If You Haven’t Redone Your Business Model, You May be at Risk

By John Riley

 Businesses that have managed to weather the economic storm by cutting staff, reducing inventory, and a variety of other measures are now trying to figure out how they are going to sell their wares in this new and uncertain economy.  In response to the new business environment many companies  are changing their business models and most likely, more will be. 

 Building a business model  can be as simple or as complex  as the situation requires. The important thing is to end up with plan that offers you a realistic chance of success.

 It always starts with customers. You can be sure their businesses have been impacted by the recession as yours has been and they are or soon will be doing things differently.  You need to understand what’s changed and most importantly, how it’s going to affect the way they are going to do business in the months and years ahead.  Be sure you are well prepared with the questions you need answered…you may not get another chance for a long time. 

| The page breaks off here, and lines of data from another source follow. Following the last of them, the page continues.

(* ===== verification/SelinuxManager.v ===== *)
(** * SelinuxManager: src/selinux_fcontext.go — the file-context manager

    First the pure half: escaping a path into a fcontext
    pattern and classifying patterns back, the grammar of the records semanage
    prints, the mount points of /proc/self/mountinfo, the relabel guard and the
    overlap checks. *)
From S2P Require Import Prelude Filepath AllowedRoots GoStrings Database SnapshotStore MacLifecycle.
Local Open Scope Z_scope.

Definition selinuxWorkspaceType : string := "docker_helper_workspace_t".

Definition isUnderHome (canonical : string) : bool :=
  if bool_decide (canonical = "/home") then true else String.prefix "/home/" canonical.

Definition selinuxFcontextBoundaryAllowed (canonical : string) : bool := bool_decide (canonical ≠ "/opt").

(** ** Patterns *)

Definition backslash : ascii := "\"%char.

Definition meta_bytes : list ascii :=
  ["\"; "^"; "$"; "*"; "+"; "?"; "("; ")"; "["; "]"; "{"; "}"; "|"; "."]%char.
Definition is_meta (c : ascii) : bool := bool_decide (c ∈ meta_bytes).
Definition meta_rune (r : Z) : bool := existsb (λ c, byte_of c =? r) meta_bytes.

Definition escape_rune (r : Z) : string :=
  if meta_rune r then String backslash (EncodeRune r) else EncodeRune r.

Definition escapeFcontextPath (path : string) : string := str_concat (escape_rune <$> runes path).

Definition descendants : string := "(/.*)?".

Definition fcontextPatternFor (boundary : string) (kind : macBoundaryKind) : string :=
  let escaped := escapeFcontextPath boundary in
  if bool_decide (kind = macBoundaryRegularFile) then escaped else escaped +:+ descendants.

(** The byte loop of [unescapeFcontextPath]; [None] is an unknown escape. *)
Fixpoint unescapeFcontextPath (s : string) : option string :=
  match s with
  | "" => Some ""
  | String c r =>
      if bool_decide (c = backslash) then
        match r with
        | String next r' => if is_meta next then String next <$> unescapeFcontextPath r' else None
        | "" => Some (String c "")
        end
      else String c <$> unescapeFcontextPath r
  end.

Definition fcontextStem (pattern : string) : string :=
  match CutSuffix pattern descendants with
  | Some escaped =>
      match unescapeFcontextPath escaped with
      | None => ""
      | Some literal => if bool_decide (escapeFcontextPath literal ≠ escaped) then "" else literal
      end
  | None =>
      match unescapeFcontextPath pattern with
      | None => ""
      | Some literal =>
          if negb (String.prefix "/" literal) then ""
          else if bool_decide (escapeFcontextPath literal ≠ pattern) then "" else literal
      end
  end.

(** ** The rule inventory *)

Record fcontextRule := mkRule {
  pattern : string; fileType : string; isEquivalence : bool;
  equivalenceDest : string; equivalenceSource : string }.

Definition literal_meta : list ascii :=
  ["\"; "^"; "$"; "*"; "+"; "?"; "("; ")"; "["; "]"; "{"; "}"; "|"]%char.

Definition isLiteralAbsPath (s : string) : bool :=
  String.prefix "/" s && negb (existsb (λ r, existsb (λ c, byte_of c =? r) literal_meta) (runes s)).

 Remind yourself that if you don’t listen to what the customer is telling you, you’re not going to get the message.  Communication experts tell us that listening is the biggest weakness people exhibit when trying to communicate.  We also know that listening is a learned skill so concentrate on nurturing it. When you do, the valuable intelligence you will receive from the customers will help build your business.

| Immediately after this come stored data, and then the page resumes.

(* ===== verification/SelinuxSpec.v ===== *)
(** * SelinuxSpec: the inventory parser and the fcontext transitions

    The grammar of what semanage prints, which the parser inverts; the laws of
    the external commands; and what preparing and removing a boundary leave in
    the local rules, on success and on failure. *)
From S2P Require Import Prelude Filepath GoStrings AllowedRoots Database SnapshotStore MacLifecycle SelinuxManager FcontextSpec.
Local Open Scope Z_scope.

(** ** The producer's grammar *)

Definition space : ascii := " "%char.
Definition graphic (b : Z) : bool := in_range 33 126 b.
(** Column text: lower-case words and padding. *)
Definition column_byte (b : Z) : bool := (b =? 32) || in_range 97 122 b.
(** Bytes of a name in a context: graphic, neither [:] nor [=]. *)
Definition name_byte (b : Z) : bool := graphic b && negb (b =? 58) && negb (b =? 61).

Definition record_pattern (p : string) : Prop :=
  ValidString p = true ∧ String.prefix "/" p = true ∧ str_count space p = 0%nat ∧ str_count newline p = 0%nat.

Definition literal_path (p : string) : Prop :=
  framed p ∧ isLiteralAbsPath p = true ∧ str_count space p = 0%nat ∧ str_count newline p = 0%nat.

(** One record without its trailing padding. *)
Inductive record_line : fcontextRule → string → Prop :=
  | line_context p col user typ range :
      record_pattern p → all_bytes column_byte col = true →
      all_bytes name_byte user = true → CutSuffix user "object_r" = None →
      typ ≠ "" → all_bytes name_byte typ = true →
      (range = "" ∨ ∃ r, range = ":" +:+ r ∧ all_bytes graphic r = true) →
      record_line (mkRule p typ false "" "")
        (p +:+ String space (col +:+ String space (user +:+ ":object_r:" +:+ typ +:+ range)))
  | line_none p col :
      record_pattern p → all_bytes column_byte col = true →
      record_line (mkRule p "" true "" "") (p +:+ String space (col +:+ String space "<<None>>"))
  | line_redirect dest source :
      literal_path dest → literal_path source →
      record_line (mkRule (dest +:+ " = " +:+ source) "" true dest source) (dest +:+ " = " +:+ source).

Inductive produces : list fcontextRule → string → Prop :=
  | produces_end : produces [] ""
  | produces_line rule line rules out pad :
      record_line rule line → all_bytes (Z.eqb 32) pad = true → produces rules out →
      produces (rule :: rules) ((line +:+ pad) +:+ String newline out)
  | produces_blank rules out : produces rules out → produces rules (String newline out).

(** ** The parser inverts the grammar *)

Lemma count_free (P : Z → bool) (c : ascii) s : P (byte_of c) = false → all_bytes P s = true → str_count c s = 0%nat.
Proof.
  intros Hc. unfold all_bytes. induction s as [|x s IH]; simpl; [done|]. intros [Hx Hs]%andb_true_iff.
  destruct (ascii_dec c x) as [->|]; [congruence|]. by rewrite IH.
Qed.

Lemma all_bytes_app P a b : all_bytes P (a +:+ b) = all_bytes P a && all_bytes P b.
Proof. unfold all_bytes. induction a as [|c a IH]; simpl; [done|]. by rewrite IH, andb_assoc. Qed.

Lemma graphic_not_space b : graphic b = true → IsSpace b = false.
Proof.
  intros H%in_range_spec. unfold IsSpace. rewrite !(proj2 (in_range_false _ _ _)) by lia.
  repeat rewrite (proj2 (Z.eqb_neq _ _)) by lia. done.
Qed.

Lemma ascii_graphic s : all_bytes graphic s = true → all_bytes (λ b, b <? 128) s = true.
Proof. apply all_bytes_weaken. intros b H%in_range_spec. lia. Qed.

Lemma last_byte s : s ≠ "" → ∃ a c, s = a +:+ String c "".
Proof.
  induction s as [|x s IH]; [done|]. intros _. destruct s as [|y s]; [by exists "", x|].
  destruct IH as (a & c & E); [done|]. rewrite E. by exists (String x a), c.
Qed.

(** A graphic tail ends a text that starts with [/]. *)
Lemma framed_slash p mid t : ValidString p = true → String.prefix "/" p = true →
  all_bytes (λ b, b <? 128) mid = true → t ≠ "" → all_bytes graphic t = true → framed (p +:+ mid +:+ t).
Proof.
  intros Hv Hp Hm Hne Ht. destruct p as [|c p]; [done|]. apply str_prefix_spec in Hp as [k Hk].
  injection Hk as -> Hk. destruct (last_byte t Hne) as (t' & d & ->).
  assert (Hd : graphic (byte_of d) = true) by (rewrite all_bytes_app in Ht; apply andb_true_iff in Ht as [_ Ht];
    unfold all_bytes in Ht; simpl in Ht; by rewrite andb_true_r in Ht).
  assert (Ha : all_bytes (λ b, b <? 128) (mid +:+ t' +:+ String d "") = true)
    by (rewrite all_bytes_app, Hm; by apply ascii_graphic).
  split; [apply valid_app; [done|by apply valid_ascii]|].
  exists (47, str1 "/"), (byte_of d, str1 d). rewrite range_app by done. split_and!; [done| |done|by apply graphic_not_space].
  rewrite (range_ascii _ Ha), last_app, <-str_app_assoc.
  assert (E : ∀ u, last ((λ c, (byte_of c, str1 c)) <$> String.list_ascii_of_string (u +:+ String d "")) = Some (byte_of d, str1 d)).
  { intros u. induction u as [|x u IH]; [done|]. simpl. destruct u; [done|]. exact IH. }
  by rewrite E.
Qed.

Lemma cut_eq_free w t : str_count space w = 0%nat → Cut t " = " = None → Cut (w +:+ t) " = " = None.
Proof.
  intros Hw Ht. induction w as [|c w IH]; [done|]. cbn [str_count] in Hw.
  destruct (ascii_dec space c) as [|Hne]; [done|]. cbn [String.append]. rewrite Cut_skip, IH; [done..|].
  cbn [CutPrefix]. by rewrite bool_decide_eq_false_2.
Qed.

Lemma cut_eq_column col t : all_bytes column_byte col = true → str_count space t = 0%nat →
  String.prefix "=" t = false → Cut (String space (col +:+ String space t)) " = " = None.
Proof.
  intros Hc Ht Heq.
  assert (Hend : Cut (String space t) " = " = None).
  { destruct t as [|x t]; [done|]. rewrite Cut_skip.
    - by rewrite <-(str_app_nil_r (String x t)), cut_eq_free.
    - cbn [CutPrefix]. rewrite bool_decide_eq_true_2 by done. cbn [CutPrefix]. rewrite bool_decide_eq_false_2; [done|].
      intros <-. by destruct t; vm_compute in Heq. }
  assert (H : ∀ c col, (c = space ∨ c ≠ space) → all_bytes column_byte col = true →
            Cut (String c (col +:+ String space t)) " = " = None); [|by apply H; [left|]].
  clear Hc col. intros c col _ Hc. revert c. induction col as [|x col IH]; intros c.
  - cbn [String.append]. rewrite Cut_skip; [by rewrite Hend|]. cbn [CutPrefix]. case_bool_decide; [|done]. by cbn.
  - unfold all_bytes in Hc. cbn [str_forall] in Hc. apply andb_true_iff in Hc as [Hx Hc].
    cbn [String.append]. rewrite Cut_skip; [by rewrite IH|]. cbn [CutPrefix]. case_bool_decide; [|done].
    cbn [CutPrefix]. rewrite bool_decide_eq_false_2; [done|]. intros <-. by vm_compute in Hx.
Qed.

 You will already have a good handle on the economy and forthcoming government regulations so its time to think about the strategies you need to penetrate and expand what you have defined as your target market. If you run a tight ship, each of your departments will have processes that have generated and stored historical performance data and the metrics that are used to measure that performance.

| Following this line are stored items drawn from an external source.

(** A successful create, step by step. *)
Lemma create_steps (h : host) (env : create_env) (p : sessionCreatePolicy) s created l s' :
  createSessionWithPolicyLocked h env true p s = (Ok created, l, s') →
  ∃ hex token covs,
    admit_session h p [] = (Ok (cs_FilesystemSnapshot created), l) ∧
    ce_id env = Some hex ∧ issued p created hex token ∧
    CreateSessionBinding (sessionIDPrefix +:+ hex) (sessionMACBoundaries (cs_FilesystemSnapshot created))
      (λ _, insertSession (sessionIDPrefix +:+ hex) (issued_row env p created) (cp_Credential p)
              (cs_FilesystemSnapshot created)) s = (Ok covs, s').
Proof.
  unfold createSessionWithPolicyLocked. destruct (admit_session h p []) as [[snap|e] l0]; [|done].
  destruct (ce_id env) as [hex|]; [|done]. destruct (generateSessionToken (ce_token env)) as [token|]; [|done].
  cbv zeta. destruct (CreateSessionBinding _ _ _ s) as [[covs|e] s1] eqn:E; [|done]. intros [= <- <- <-].
  by exists hex, token, covs.
Qed.

Lemma launcher_available_frame lid d d' : db_frame d d' → launcher_available lid d' = launcher_available lid d.
Proof. by intros ->. Qed.

Lemma credential_clause_frame c d d' : db_frame d d' → credential_clause c d' = credential_clause c d.
Proof. by intros ->. Qed.

Context `{!macDriverLaws W}.

(** The insert a successful binding ran, on a database that differs in
    ownership metadata only. *)
Lemma binding_insert sid trees ins s covs s' :
  mac_inv s → CreateSessionBinding sid trees (λ _, ins) s = (Ok covs, s') →
  ∃ d f, db_frame (m_db s) d ∧ ins d f = (Ok (), m_db s', m_faults s').
Proof.
  intros Hi. unfold CreateSessionBinding, ensureSessionCoverage.
  destruct (coverage_loop trees ∅ [] s) as [[[covs' prepared]|e] s1] eqn:E; [|done].
  apply coverage_loop_spec in E as (Hf & _); [|apply (mi_rows _ Hi)|done|by intros b c; rewrite lookup_empty].
  unfold on_db. destruct (ins (m_db s1) (m_faults s1)) as [[[[]|e] d] f] eqn:Ei; [|done]. intros [= <- <-].
  exists (m_db s1), (m_faults s1). split; [apply (fr_db _ _ _ Hf)|]. rewrite Ei.
  destruct (incr_counts_with covs' (with_bindings (<[sid := covs']> (sessionBindings (with_db d f s1))) (with_db d f s1)))
    as [cm Ecm]. simpl in Ecm. by rewrite Ecm.
Qed.

(** C32. The outcome of creating a Session.  On success the request was
    admitted (a directory strictly inside an effective root, nothing outside
    the effective policy authorized), its Launcher, Principal and authorizing
    credential were live at the commit, exactly one fresh row holding the
    digest of the returned bearer was added, the persisted snapshot loads back
    as returned and every issued tree is covered by a boundary in force.  On
    failure no table but the ownership metadata changed and no binding, lease or
    consumer count did. *)
Theorem create_session_outcome (h : host) (env : create_env) (p : sessionCreatePolicy) s s'
    (r : result CreatedSession) (l : list probe)
    (Hs : reachable s) (Hv : valid_entries (cp_EffectiveAllowedRoots p))
    (Hfresh : ∀ hex, ce_id env = Some hex → sessionBindings s !! (sessionIDPrefix +:+ hex) = None ∧
                 rows_are (sessionIDPrefix +:+ hex) [] (m_db s))
    (Hr : createSessionWithPolicyLocked h env true p s = (r, l, s')) :
  match r with
  | Ok created =>
      let snap := cs_FilesystemSnapshot created in
      let sid := ss_ID (cs_Session created) in
      admitted_snapshot h p snap ∧
      launcher_available (cp_LauncherID p) (m_db s) = true ∧ credential_clause (cp_Credential p) (m_db s) = true ∧
      sessions (m_db s) !! sid = None ∧
      sessions (m_db s') = <[sid := issued_row env p created]> (sessions (m_db s)) ∧
      (loadSessionFilesystemSnapshot sid (Workspace snap) (m_db s') []).1.1 = Ok snap ∧
      trees_covered s' sid (sessionMACBoundaries snap) ∧
      (∀ b, bound s' b → present (world s') b)
  | Err _ =>
      db_frame (m_db s) (m_db s') ∧ sessionBindings s' = sessionBindings s ∧
      boundaryConsumerCounts s' = boundaryConsumerCounts s ∧ sessionUseLeases s' = sessionUseLeases s
  end.
Proof.
  apply coordinator_inv in Hs. destruct r as [created|e].
  - apply create_steps in Hr as (hex & token & covs & Ha & Hid & (Esid & _ & _ & _) & Hb).
    rewrite Esid. clear Esid. destruct (Hfresh hex Hid) as [Hsid Hrows].
    destruct (create_ok _ _ _ _ _ _ Hs Hsid (insertSession_insert_ok _ _ _ _) Hb) as (Hi' & _ & _ & _ & _ & Hcov).
    destruct (binding_insert _ _ _ _ _ _ Hs Hb) as (d & f & Hd & Hins).
    pose proof (admit_session_ok _ _ _ _ _ Hv Ha) as Hadm. pose proof Hadm as (_ & Hwf & _).
    apply insertSession_ok in Hins as (Hl & Hc & Hn & _ & Es & _ & _ & _ & _ & Hrows' & Em); [|by rewrite Hd].
    rewrite (launcher_available_frame _ _ _ Hd) in Hl. rewrite (credential_clause_frame _ _ _ Hd) in Hc.
    rewrite Hd in Hn, Es. split_and!; try done; [|by destruct Hi'].
    rewrite load_calm by constructor. rewrite Em, lookup_insert_eq, (select_entries_exact _ _ _ Hrows'). simpl.
    apply check_snapshot_rows; [exact Hwf|]. intros E. apply snapshot_wf_inv in Hwf as (_ & _ & [a Ha'] & _).
    unfold LookupAccess in Ha'. by rewrite E in Ha'.
  - revert Hr. unfold createSessionWithPolicyLocked.
    assert (Hsame : db_frame (m_db s) (m_db s) ∧ sessionBindings s = sessionBindings s ∧
      boundaryConsumerCounts s = boundaryConsumerCounts s ∧ sessionUseLeases s = sessionUseLeases s) by done.
    destruct (admit_session h p []) as [[snap|e0] l0]; [|by intros [= _ _ <-]].
    destruct (ce_id env) as [hex|]; [|by intros [= _ _ <-]].
    destruct (generateSessionToken (ce_token env)) as [token|]; [|by intros [= _ _ <-]]. cbv zeta.
    destruct (CreateSessionBinding _ _ _ s) as [[covs|e1] s1] eqn:E; [done|]. intros [= _ _ <-].
    apply create_err in E; [|done|apply insertSession_insert_ok]. destruct E. by split_and!.
Qed.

  Input from the sales and marketing department is a good place to start. Sales personnel report on each of their customers and submit  forecasts of anticipated purchases for each, how much of that business he expects to receive, and the resources he needs to make that happen. With that information, the head of sales consolidates the data and arrives at a total sales figure for the year, taking into account the enthusiasm or lack of enthusiasm  of his team members.

 Manufacturing then introduces their metrics, units of production per day, cost per unit, amount saved through manufacturing efficiencies, quality improvements, capacity increases or decreases, etc.  Also taken into account is the financial officer who distributes the list of planned capital expenditures, timelines for receipt of equipment and start up of operations.

 Each of the departments that support sales and manufacturing provide their proposed contribution in the form of increased revenues or reductions in operating costs or both.  Metrics from each department will be used by the Department Heads to support their proposals.

 With this collective input, the executive team is able to fashion its business model for the coming year. The business model remains a dynamic tool as the year progresses. Management knows and expects there will be some tweaking of the numbers, but when management spots a gap (significant variation) between expected performance and actual performance they take corrective action. 

 In general, this process of collecting data, analyzing it and then preparing a business model is one of the most important management  functions.  Approach it casually and without preparation and you will pay a high price.  Do it well and you will reap the substantial  benefits.